----- EXTRACTED DATA

(** The theorem X4 at [>=1.8.0] and
    [{deno: '>=1.8.0', typescript: '3.2.1'}]. *)
Lemma X4_witness :
  agree_on (catalog_keys host_194)
    (requirement_of (Str ">=1.8.0") (state_with deno_and_typescript))
    (requirement_of (Obj 1%positive) (state_with deno_and_typescript))
  ∧ observable
      (Catalog.ensureVersion host_194 (Str ">=1.8.0") true None
         (state_with deno_and_typescript))
    = observable
        (Catalog.ensureVersion host_194 (Obj 1%positive) true None
           (state_with deno_and_typescript)).
Proof.
  assert (agree_on (catalog_keys host_194)
            (requirement_of (Str ">=1.8.0") (state_with deno_and_typescript))
            (requirement_of (Obj 1%positive)
               (state_with deno_and_typescript))) as Hag.
  { intros k Hk. vm_compute in Hk.
    repeat (apply elem_of_cons in Hk as [->|Hk]);
      [vm_compute; reflexivity..|by apply elem_of_nil in Hk]. }
  split; [exact Hag|].
  apply (X4_catalog_ignores_typescript_and_v8 host_194 (Str ">=1.8.0")
           (Obj 1%positive) true None (state_with deno_and_typescript));
    [| |exact Hag].
  - apply (sample_nonempty _ "deno" ">=1.8.0"). vm_compute. reflexivity.
  - apply (sample_nonempty _ "deno" ">=1.8.0"). vm_compute. reflexivity.
Defined.

(** The theorem X6 at the requirement [1.9.3] of the running [1.9.4]. *)
Lemma X6_witness :
  semver_satisfies (first_three "1.9.4") (first_three "1.9.3") = LibOk false
  ∧ (Catalog.ensureVersion host_194 (Str "1.9.3") true None empty_state).1
    = Throw (Err RangeError
               (Catalog.mismatch_message None "deno" (first_three "1.9.4")
                  (Some "1.9.3"))).
Proof.
  assert (semver_satisfies (first_three "1.9.4") (first_three "1.9.3")
          = LibOk false) as Hsat by (vm_compute; reflexivity).
  split; [exact Hsat|].
  apply (X6_catalog_deno_mismatch host_194 (Str "1.9.3") true None
           empty_state "1.9.4" "1.9.3");
    [exact host_194_deno_keys|compute_done|by left|reflexivity|exact Hsat].
Defined.


(** The theorem X8 at the requirement [>=1.8.0] of the running [1.9.4],
    with the release [1.26.0] in the catalog. *)
Lemma X8_witness :
  semver_maxSatisfying (catalog_strings host_194) (first_three ">=1.8.0")
  = LibOk (Some "1.26.0")
  ∧ observable
      (Catalog.ensureVersion host_194 (Str ">=1.8.0") true None empty_state)
    = (Ok tt,
       console empty_state
       ++ catalog_advisory None true (first_three "1.9.4")
            (first_three ">=1.8.0") "1.26.0" (mkSemVer 1 26 0)
            (mkSemVer 1 9 4)).
Proof.
  assert (semver_maxSatisfying (catalog_strings host_194)
            (first_three ">=1.8.0") = LibOk (Some "1.26.0")) as Hmax
    by (vm_compute; reflexivity).
  split; [exact Hmax|].
  apply (X8_catalog_deno_satisfied host_194 (Str ">=1.8.0") true None
           empty_state "1.9.4" ">=1.8.0" "1.26.0");
    [exact host_194_deno_keys|compute_done|by left|reflexivity
    |vm_compute; reflexivity|exact Hmax|vm_compute; reflexivity
    |vm_compute; reflexivity].
Defined.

----------

> [PROBLEM TO WORK ON]: Locate the lines above that contain "Some" and copy them.

> [PROBLEM SOLUTION]:
                  (Some "1.9.3"))).
  = LibOk (Some "1.26.0")
            (first_three ">=1.8.0") = LibOk (Some "1.26.0")) as Hmax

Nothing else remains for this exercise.